ElasticSearch Node goes down

I am having a cluster with 5 master nodes,12 coordinator nodes and 60 data nodes .Currently i am doing heavy indexing in this es cluster around 15 billion documents spread through the day.We have 3 index which are undergoing heavy indexing there are four rollover in a day for each indexes.Each indexes having 100 shards and the replica is set to 1.The nodes are up on a physical server having 200gb of RAM ,each nodes have around 32gb of heap and the translog durability is set to async.

The bulk indexing via bulk processor is happening very slowly with 32 clients and the batch size of the bulk processor is 7500 and bulk action is 20 and the bulk size is 25mb. All the interfaces have 10gb bandwidth.

  • But the bulk indexing is happening very slowly.

  • During indexing and searching these error are coming

    • We have seen that many thread that putting the data are getting blocked in the add
      of the bulk processor.
    • cluster is not responding properly and also the bulk indexing through bulk processor
      is also getting logged in the slow log.
    • I am getting node disconnected,Receive Timeout Transport Exception when i doing bulk indexing or any executing other queries.
  • And in the logs i am getting failed to execute query phase(No search context found for id),gc errors , nodes being removed and added.

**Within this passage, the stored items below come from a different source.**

(** Lines 166-177: the notification of a guarded rule.  An inherited member
    is a function, or the prototype object itself: it is truthy, and its
    string form is no URL, so that [new URL] throws. *)
Definition scheduleIfAsked (pathConfig : PostApi) (requestBody : JRecord) : M unit :=
  match pathConfig.(scheduleNotification) with
  | Some notificationConfig =>
      match readMember requestBody notificationConfig.(followProp) with
      | Own endPoint =>
          if truthy endPoint
          then
            match new_URL endPoint with
            | Some href =>
                emit (SetTimeout
                        {| req_method :=
                             match notificationConfig.(notificationMethod) with
                             | Some m => m
                             | None => "GET"
                             end;
                           req_url := href;
                           req_timeout := 5000 |}
                        (notificationConfig.(timeoutInSecond) * 1000)%float)
            | None => throw (TypeError "Invalid URL")
            end
          else ret tt
      | Inherited => throw (TypeError "Invalid URL")
      | Missing => ret tt
      end
  | None => ret tt
  end.

(** Lines 129-153: the body of the request against the contract of a guarded
    rule. *)
Definition checkBody (pathConfig : PostApi) (requestBody : JRecord) : M unit :=
  let bodyFields := Object_keys (match pathConfig.(bodyFields) with
                                 | Some o => o
                                 | None => []
                                 end) in
  let requestBodyKey := Object_keys requestBody in
  (if pathConfig.(restrictedBody)
   then
     let notAllowed := notAllowedFields bodyFields requestBodyKey in
     if nonEmpty notAllowed
     then throw (BadRequestException (NotAllowedFields notAllowed))
     else ret tt
   else ret tt) ;;
  let missing := missingFields pathConfig bodyFields requestBodyKey in
  if nonEmpty missing
  then throw (BadRequestException (MandatoryFields missing))
  else ret tt.

(** Lines 129-178: what happens once the path of a guarded rule has matched. *)
Definition guardedRule (configData : MockApiConfig) (pathConfig : PostApi)
    (requestBody : JRecord) (repoRootUrl1 repoRootUrl2 : string) : M JValue :=
  checkBody pathConfig requestBody ;;
  requestedData <- getRequestedData configData repoRootUrl1 repoRootUrl2 ;;
  data <- orNotFound requestedData ;;
  scheduleIfAsked pathConfig requestBody ;;
  ret data.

Please suggest .This is a very trivial issue we are facing.

1 Like

Why are you indexing into so many shards? Is that 100 primary or 100 primary and replica shards? What is the average shard size?

I have 100 primary shards and the replica is set to 1.The average shard size is around 30 to 40gb.

If you have 100 primary shards per index and the average shard size is 30GB you are generating 72TB (30GB * 100 primary shards * 2 (1 replica) * 3 indices * 4 rollovers) of data on disk per day. That is 2400 shards generated per day. To me this sounds a bit strange. Are you sure those numbers are accurate? This does not sound slow to me...

What is your retention period?

Total number of shards is close to 8000 in the cluster at any given instant of time.Retention is d-2 days.Each document size in the index is approximately 1.8kb. We have opted for 100 shards so that the indexing is comparatively faster.The cluster is having index heavy load.Please guide where exactly the issue might be.

Do you have any non-default settings? Can you confirm that the numbers given are accurate?

If the information is accurate I owuld recommend the following:

  • Create the indices with 60 primary shards and 1 replica. Set rollover to cut over at an average shard size of over 50GB. This will reduce the number of shards you are indexing into as well as the number of shards in the cluster.
  • As your nodes have prenty of RAM and you might be having heap pressure (check if this is the case) place 2 Elasticsearch nodes per host. This means each node will hold one shard per index on average.
  • If you can, make sure each bulk request only indexes into one index. This will result in more documents being indexed per shard per request. As Elasticsearch syncs the transaction log per request, this should improve efficiency.
  • If you have not already, install monitoring so you can see how heap usage looks like.

This topic was automatically closed 28 days after the last reply. New replies are no longer allowed.